Joueur pathologique : le placebo lui aussi joue beaucoup

Article paru dans Neuropsychiatrie : Tendances et Débats 2006 ; 28.

Le « jeu pathologique » n’a rien de bien nouveau, qu’on relise pour s’en convaincre le roman de Dostoïevski « Le Joueur », il offre un témoignage clinique extraordinaire sur la question. Mais le diagnostic est à la mode, particulièrement de l’autre côté de l’Atlantique Nord où, il est vrai, une part notable de l’économie domestique prospère grâce à lui. Nous savons tous que si la roulette, le poker et les machines ont leur capitale mondiale, c’est à Las Vegas qu’elle se trouve. Et nous ne sommes par conséquent guère surpris d’apprendre que les joueurs pathologiques sont légion aux Etats-Unis. Cela colle avec le péché d’ultra-libéralisme que nous prêtons volontiers aux habitants de ce pays. Toutefois le phénomène semble y atteindre des proportions exorbitantes, si l’on en juge d’après les enquêtes épidémiologiques. Celles-ci aboutissent à des estimations de l’ordre de 1,6 à 3,9% de la population générale. Jusqu’à 14 millions de joueurs pathologiques, ce n’est tout de même pas rien. A la réflexion on se dit que cela doit être difficile à chiffrer avec certitude, ce d’autant que les critères diagnostiques employés, ceux du DSMIV, apparaissent plutôt lâches. Malgré tout, il semble indéniable que le nombre de citoyens américains concernés par le problème soit considérable. Au point de justifier l’intervention de psychiatres experts en la matière, qui tiennent meetings réguliers et publient une revue spécialisée, le très sérieux Journal of Gambling Studies.

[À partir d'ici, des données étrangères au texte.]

Definition sys_putchar : MM unit :=
  charval ← reg_get I32 (RUNTIME_PARM_REG 0);
  ret ← ask (mkHOST Putchar [charval] []) (fun h => h_putchar h charval);
  reg_set I32 0 ret.
Definition sys_putlong : MM unit :=
  i64_val ← reg_get I64 (RUNTIME_Z_BASE_REG 0);
  ask (mkHOST Printf [i64_val] [LocalTable.bytes_of "%lld"]) (fun _ => tt).
Definition sys_putfloat : MM unit :=
  f32_val ← reg_get F32 (RUNTIME_Z_BASE_REG 0);
  ask (mkHOST Printf [f32_val] [LocalTable.bytes_of "%f"]) (fun _ => tt).
Definition sys_putdouble : MM unit :=
  f64_val ← reg_get F64 (RUNTIME_Z_BASE_REG 0);
  ask (mkHOST Printf [f64_val] [LocalTable.bytes_of "%lf"]) (fun _ => tt).
Definition sys_putstr : MM unit :=
  str ← Get_base_addr (RUNTIME_Z_BASE_REG 0);
  text ← mem_get (fun b => cstr_at b str);
  ask (mkHOST Printf [] [LocalTable.bytes_of "%s"; text]) (fun _ => tt).
Definition sys_putchar_ : MM unit :=
  ch ← reg_get I32 (RUNTIME_PARM_REG 0);
  ask (mkHOST Putchar [ch] []) (fun _ => tt).
Definition sys_putint : MM unit :=
  val ← reg_get I32 (RUNTIME_PARM_REG 0);
  ask (mkHOST Printf [val] [LocalTable.bytes_of "%d"]) (fun _ => tt).
Definition sys_printfi : MM unit :=
  fmt ← Get_base_addr (RUNTIME_Z_BASE_REG 0);
  value ← reg_get I32 (RUNTIME_PARM_REG 1);
  text ← mem_get (fun b => cstr_at b fmt);
  ask (mkHOST Printf [value] [text]) (fun _ => tt).
Definition sys_scanfv : MM unit :=
  fmt ← Get_base_addr (RUNTIME_Z_BASE_REG 0);
  valueptr ← Get_base_addr (RUNTIME_Z_BASE_REG 1);
  text ← mem_get (fun b => cstr_at b fmt);
  h ← gets _host;
  _ ← ask (mkHOST Scanf [valueptr] [text]) (fun _ => tt);
  on_mem (fun b => b ← h_scanf h text valueptr b; mret (tt, b)).
Definition sys_randii : MM unit :=
  min ← reg_get I32 (RUNTIME_PARM_REG 0);
  max ← reg_get I32 (RUNTIME_PARM_REG 1);
  r ← ask (mkHOST Random [min; max] []) (fun h => h_random h min max);
  reg_set I32 0 r.
Definition sys_rand : MM unit :=
  r ← ask (mkHOST Random [- 2 ^ 31; 2 ^ 31 - 1] []) (fun h => h_random h (- 2 ^ 31) (2 ^ 31 - 1));
  reg_set I32 0 r.
(** [scanf] sets its argument when it returns 1. *)
Definition sys_getchar : MM unit :=
  r ← ask (mkHOST Scanf [] [LocalTable.bytes_of "%c"]) h_scan_char;
  _ ← lift (Is_True (bool_decide (is_Some r)));
  reschar ← lift (of_option Uninit r);
  reg_set I32 0 (if char_signed then wraps 8 reschar else UINT8 reschar).
Definition sys_getint : MM unit :=
  r ← ask (mkHOST Scanf [] [LocalTable.bytes_of "%d"]) h_scan_int;
  _ ← lift (Is_True (bool_decide (is_Some r)));
  reg_set I32 0 (default 0 r).
Definition sys_assert_true : MM unit :=
  given ← reg_get I32 (RUNTIME_PARM_REG 0);
  lift (Is_True_Rel (negb (given =? 0))).
Definition sys_proc_exit : MM unit :=
  exitval ← reg_get I32 (RUNTIME_PARM_REG 0);
  throw (Exited exitval).
(** The parameter is printed before the exit. *)
Definition sys_trap : MM unit :=
  _ ← reg_get I32 (RUNTIME_PARM_REG 0);
  throw (Exited 6).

Bien entendu, on étudie les origines génétiques d’une telle pathologie (les jumeaux démontrent une vulnérabilité génétique), et l’imagerie cérébrale fonctionnelle est activement mise à contribution pour détecter ce qui « dysfonctionne » dans le cerveau de tels sujets (le contrôle frontal, pour résumer en deux mots l’état de la question). La conceptualisation psychopathologique présente du problème fait intervenir tantôt un trouble du contrôle des impulsions, tantôt une forme de pathologie dépressive, avec addiction secondaire compensatrice. Le jeu est en effet un excitant puissant, dont le déprimé rechercherait les sensations pour échapper aux affres de l’effondrement thymique. Si bien que, dans tous les cas, on s’oriente vers le système sérotoninergique, et les antidépresseurs sérotoninergiques sont préconisés comme traitement de première intention. Mais c’est là que le prescripteur scrupuleux trouve que le bât blesse. De quelles confirmations empiriques contrôlées dispose-t-on pour conforter une telle indication ? Très peu d’essais thérapeutiques correctement menés se sont attelés à la question. Un récent en date, réalisé à Madrid, mérite d’être signalé (1). Comme on va le voir, ses conclusions laissent pensif.

60 patients répondant aux critères DSM IV du jeu pathologique ont été inclus dans cet essai comparant en double aveugle l’efficacité de la sertraline à celle d’un placebo. L’intérêt principal de l’étude réside dans sa durée, qui était de 6 mois : elle permet de faire mieux la part des choses. En pratique, la sertraline marche bien, mais le placebo aussi : respectivement 74% et 72 % de répondeurs à 6 mois, chez ceux qui ont réussi à terminer l’essai (soit un patient sur deux). Sans que ne se révèle la moindre différence significative sur l’ensemble des évaluations cliniques pratiquées.

72% de réponse au placebo, c’est tout de même beaucoup. On soupçonne que les joueurs qui ont bien voulu jouer le jeu des 6 mois de protocole thérapeutique ne devaient pas être si difficiles à soigner. Que le simple fait de se plier, jusqu’au bout, aux contraintes d’un tel essai devait sélectionner les meilleures volontés, partant aider à faire amende honorable sur une conduite vécue plutôt en secret et dans la honte. Mais dans ce cas, se dira-t-on, à quoi bon prescrire un ISRS, si ce qui compte le plus, finalement, c’est d’abord de vouloir aller mieux, et surtout d’être aidé un temps suffisant à le faire ? Retenons que l’effet placebo, c’est à dire notre intention sincère de répondre à la demande d’aide de nos patients, a de beaux jours devant lui chez les joueurs. Du moins pour les plus « compliants » d’entre eux. Car les joueurs-buveurs, qui sont ceux qui nous posent le plus de problèmes, se trouvaient exclus de facto de cet essai dont les conclusions négatives n’en sont pas moins instructives.

(1). Saiz-Ruiz J, Blanco C & coll. J Clin Psychiatr 2005 ; 66 : 28-33.